Charge transport properties of 5,6,7-trithiapentacene-13-one (TTPO) and its fluorinated derivatives

Abstract

Three fluorinated 5,6,7-trithiapentacene-13-one (TTPO) derivatives were designed by replacing some hydrogen atoms of TTPO with fluorine atoms. Based on the X-ray structure of TTPO, the crystal structures of the fluorinated TTPO were optimized by the dispersion-corrected density functional theory (DFT-D). The charge transport properties of TTPO and its derivatives as potential n-channel organic semiconductors (OSCs) have been investigated at molecular and crystal level by means of density functional theory (DFT) calculations coupled with the incoherent charge hopping model. TTPO molecule has a low-lying LUMO level while its fluorinated derivatives have a further low LUMO level that enable their stability when exposed to air. Electron affinities (EA) also show this increasing stability after fluorination. The reorganization energies for both electron and hole transports increase after fluorination.

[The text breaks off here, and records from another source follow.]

(* ===== verification/Prelude.v ===== *)
(** * Arx: verification library

    Arx is a fork of the Aptos validator: validators agree on a chain of blocks with
    a two-chain variant of HotStuff, sign with BLS keys, and publish what they agreed
    on as ledger infos whose transactions hang in a Merkle accumulator. This library
    models the parts of it a validator's safety and a client's trust rest on, and
    the part of consensus that keeps blocks, elects leaders and recovers after a crash,
    the authenticated tree that stores the state, and the mempool from which blocks are filled.

    ** Files

    - [Prelude]: outcomes, the state monad, machine integers, lists, hints and tactics.
    - [BTree]: ordered sets and the ranges of ordered maps.
    - [BitVec] (crates/arx-bitvec/src/lib.rs): [BitVec], the set of signers.
    - [Crypto] (crates/arx-crypto, types/src/account_address.rs): hashes, addresses,
      the [anyhow] errors, and the classes [CryptoHash] and [Bls].
    - [Nibble] (types/src/nibble, crates/arx-crypto/src/hash.rs): bits and nibbles of hashes,
      nibble paths and their iterators.
    - [SparseMerkle] (types/src/proof/definition.rs): the sparse Merkle tree of a map, and
      proofs of presence, of absence and of ranges.
    - [JmtNode], [Jmt] (storage/jellyfish-merkle/src: node_type/mod.rs, lib.rs): the nodes of the
      Jellyfish Merkle tree, its updates and reads. [JmtTree] says what map a stored tree
      holds and proves the reads, [JmtUpdate] has the tools for updates, [JmtPut] the subtrees
      that are built anew, and [JmtInsert] the update of a stored version. [JmtCodec] has the
      bytes in which nodes and node keys are stored.
    - [StateMerkleDb] (storage/arxdb/src: state_merkle_db.rs, versioned_node_cache.rs,
      lru_node_cache.rs, schema, pruner/state_merkle_pruner, pruner/state_store): the database of the state tree, its two caches, its
      pruners with their workers and managers. [StateMerkleSystem] runs them together as the threads of a
      node do, one event at a time, and [StateMerkleSafety] proves what holds in every run.
    - [Position] (types/src/proof/position/mod.rs): node indices of the accumulator.
    - [Accumulator] (types/src/proof/accumulator/mod.rs, types/src/proof/definition.rs):
      [InMemoryAccumulator], the inclusion, range and extension proofs.
    - [ValidatorVerifier] (types/src/validator_verifier.rs, aggregate_signature.rs).
    - [LedgerInfo] (types/src: block_info.rs, ledger_info.rs, epoch_state.rs,
      epoch_change.rs, waypoint.rs, trusted_state.rs): what a light client verifies.
    - [ConsensusTypes], [Timeouts], [Blocks] (consensus/consensus-types/src): votes,
      certificates, blocks, timeouts, sync infos, retrieval messages and their checks.
    - [SafetyRules] (consensus/safety-rules/src, storage of secrets behind the class
      [KVStorage]): the signing kernel, its persistent state and its six operations.
    - [TwoChain]: a system of validators each running [SafetyRules], and agreement.
    - [PendingVotes] (consensus/src/pending_votes.rs), [RoundState] (consensus/src/
      liveness/round_state.rs): votes become certificates, certificates end rounds.
    - [ProposerElection], [LeaderReputation] (consensus/src/liveness): who proposes.
    - [Recovery] (consensus/src/consensusdb/mod.rs, persistent_liveness_storage.rs):
      the consensus database, the write proxy, and the data a restart starts from.
    - [BlockTree] (consensus/src/block_storage/block_tree.rs, executed_block.rs),
      [BlockStore] (block_store.rs), [SyncManager] (sync_manager.rs): the blocks above
      the last commit, their execution and persistence, and catching up with peers.
    - [MempoolIndex], [MempoolStore] (mempool/src/core_mempool: transaction.rs, index.rs,
      transaction_store.rs, mempool.rs): the transactions waiting for a block and the five indexes over
      them. [MempoolInv] and [MempoolOps] say how the indexes follow the transactions and prove each
      operation, [MempoolBatch] the choice of a block, [MempoolTimeline] the reads for broadcast, and
      [MempoolRun] has the runs, their specification and the theorems.
    - [SharedMempool] (mempool/src/shared_mempool: types.rs, network.rs, tasks.rs, coordinator.rs): peers,
      broadcasts, acks, the tasks and the event loop. [SharedMempoolInv] has what a node remembers of a peer
      and the proofs about one broadcast, [SharedMempoolRun] the runs of a node.

    ** How code becomes definitions

    A struct is a [Record], an enum an [Inductive], both with the source's names; a
    method is a function of the same name, prefixed by its type where two types share
    it. [u64] and the other integers are [N]: the release profile keeps overflow checks
    on, so an arithmetic step that leaves the width is a [Panic], and wrapping or
    saturating operations are written out. A function returns [outcome E A]: a value, an
    [Err] of its error type, or a [Panic] ([unwrap], [expect], a failed assertion, an
    index out of range). Code with mutable state is in the monad [M S E], which returns the
    state also after an error, because the caller of the source keeps it as well. An
    ordered or hash map is a [gmap]; where the order of a traversal matters it is a list.

    Code outside the repository is a class: the hash ([CryptoHash], [ArxHashes], [SparseHashes]), BLS
    ([Bls]), BCS ([Bcs]), the secure key-value store ([KVStorage]), the executor
    ([StateComputer]), the network ([Network]), the bounded cache of the lru crate ([LruCache]), the payloads and
    the encoding of transactions ([TransactionTypes], [TransactionEncoding]), the status codes of the Move VM
    ([DiscardedStatuses]), the random hasher of peers ([PeerHasher]); what a step of the shared mempool reads from the
    clocks, the database, the virtual machine and the network is an argument of the step; [PersistentLivenessStorage] is a trait of the
    source and has the write proxy as its instance. Every class has a sample instance,
    and the witness of a theorem evaluates the definitions on it.

    ** What the theorems show

    - Safety. [TwoChain.two_chain_agreement]: in a system where less than a third of the voting
      power is faulty, two blocks of an epoch with commit certificates lie on one chain,
      whatever order of calls, restarts and storage failures. It rests on what a node signs
      ([SafetyRules.node_outputs_safe]), on the conditions of each operation
      ([vote_two_chain_correct], [sign_timeout_correct], [vote_two_chain_complete],
      [initialize_correct]) and on persisted state that only grows ([safety_data_monotone]).
    - Quorums. [quorum_intersection], and what an accepted multi-signature means.
    - Ledger. The accumulator equals the Merkle tree built level by level; an inclusion proof is
      accepted exactly for the leaf at its index, up to a hash collision that the proof of
      the theorem exhibits; range and extension proofs bind what they claim; a trusted state only
      ratchets along epoch changes signed by the previous validators.
    - State. A proof of presence or absence is accepted exactly for what the map has for the key,
      up to a collision ([sparse_merkle_proof_correct]). A stored tree is read as the map it
      holds, with proofs that verify ([get_with_proof_correct]). An update with any set of keys returns
      the root hash of the updated map, and a store with its nodes holds that map and every older
      version unchanged ([batch_put_value_set_correct]); the nodes it marks as stale are
      exactly those of the old version the new one does not use ([put_stale_nodes_exact]).
    - State database. Stored nodes decode to themselves ([node_codec_correct]), and the bytes on which
      decoding panics are characterised. In every run of merklizing, committing, evicting and pruning, a snapshot that
      is not pruned is read in full ([committed_snapshots_readable]), no thread panics, pruning
      reaches its target, and a restart finds the last committed snapshot.
    - Votes and rounds. [PendingVotes] counts an author once and forms certificates that verify;
      [RoundState] refines a small specification over whole runs.
    - Leaders. [choose_index] finds the slice of the cumulative weights; the weights of
      [LeaderReputation] are those of the definition over the history; at most one proposal
      per round is valid.
    - Blocks. The tree keeps its links, roots and bounds; pruning removes exactly what is
      not below the new root; after any run with failing writes a restart recovers the
      committed block and what hangs on it ([BlockStore.crash_recovery]), and building the store from it
      succeeds ([build_complete]). Retrieval terminates whatever peers answer, and an honest
      peer's blocks are retrieved ([SyncManager]).
    - Mempool. In every run the indexes agree with the transactions and no operation panics
      ([mempool_indexes_agree]), the capacities bound what is kept ([mempool_bounds]), and each operation follows a
      specification of the pool as a map ([mempool_refines]). A batch for consensus can be executed in order and is
      complete within its limits ([get_batch_correct]); a read for broadcast is exactly a window of the
      timelines ([read_timeline_correct]).
    - Broadcast. In every run of a node no event panics ([coordinator_never_panics]), every entry of a timeline is still to be
      sent to a peer, or in a batch that is sent, to be retried or acknowledged ([broadcasts_cover_timelines]), each broadcast
      does what its result says ([execute_broadcast_correct]) and is scheduled again ([broadcast_progress]), to
      a bounded number of peers ([failovers_bounded]). An ack with an empty id breaks this
      ([empty_ack_panics]).

    ** Assumptions

    Hash functions may collide: theorems either exhibit the collision or, in [TwoChain],
    assume vote data do not collide. A BLS aggregate that verifies was signed by
    each honest voter. A read or write of the consensus database that reports an error has
    not taken effect; one that reports success is durable. BCS decodes what it encoded. A
    timeout certificate handed to safety rules has the epoch of the node, as
    [SyncInfo::verify] checks; the code of safety rules does not, see
    [SafetyRules.foreign_epoch_tc_accepted]. The block tree is given certificates of blocks
    it holds and commits that the two-chain rule allows: these are the preconditions of
    each call of a run. The commit callback comes later than the commit it belongs
    to, and callbacks come in the order of their commits. The transactions that clients of the mempool submit
    and the virtual machine validates are those of a [Workload]: no two of them have the same hash, none has
    the last sequence number or needs more than a maximal number of bytes. The capacities leave room for one such
    transaction below [2 ^ 64], the timeline ids do not reach it, and the clock does not go back. Peers acknowledge
    batches with ids of as many buckets as the node has.

    ** Bounds and fuel

    [find_blocks_to_prune] and [path_from_root_to_block] run with one more step than the tree has
    blocks, and each step visits another block. [retrieve_loop] has
    [num_blocks + MAX_FAILED_ATTEMPTS + 1] steps: each adds a block or counts as a failed attempt. The
    binary searches have the length of the list. The recursions of the Jellyfish Merkle tree have as
    many steps as nibbles are left below 64, and one more; those of a node over its 16 children five. A pruner worker
    gets more rounds than the stale index has rows, and each round removes a row or finishes. The loops over bits of a [u64] have 64 steps. The loop
    that makes transactions of an account ready has one more step than the account has transactions, and the loop over skipped
    transactions of [get_batch] one more than were skipped; each step uses one of them up.
    The theorems show that none of these ever runs out. [fetch_quorum_cert] follows parents until one is
    known and takes its fuel as an argument, since peers choose how long the chain is.

    ** Not modelled

    Floating point (the exponential round interval, the chain health ratio), metrics and
    logging, serialization formats other than those of the state tree, asynchronous tasks and channels (round manager, epoch
    manager, quorum store, network, the runtime and executor below the tasks of the shared mempool), the Move virtual machine, the executor, the ledger database,
    the iterator and the restore of the state tree ([get_rightmost_leaf] and [write_node_batch] of
    the state Merkle database serve the restore), failures of RocksDB, storage engines and the node's configuration and tooling. The manifest lists them by directory. *)
From stdpp Require Export base gmap list sorting strings numbers fin_maps.
From Stdlib Require Export NArith Lia.

Declare Scope arx_scope.
Delimit Scope arx_scope with arx.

The electron transport mobility at room temperature for TTPO and its fluorinated derivatives are in the range from 0.09 to 1.01cm2V−1s−1. This indicates the four compounds are candidates as stable n-channel OSC materials under favorable device conditions. In addition, the angular-dependent analysis for electron mobility shows that the electron transport is remarkably anisotropic and the maximum μe appears along face-to-face stacking direction with the largest electronic couplings.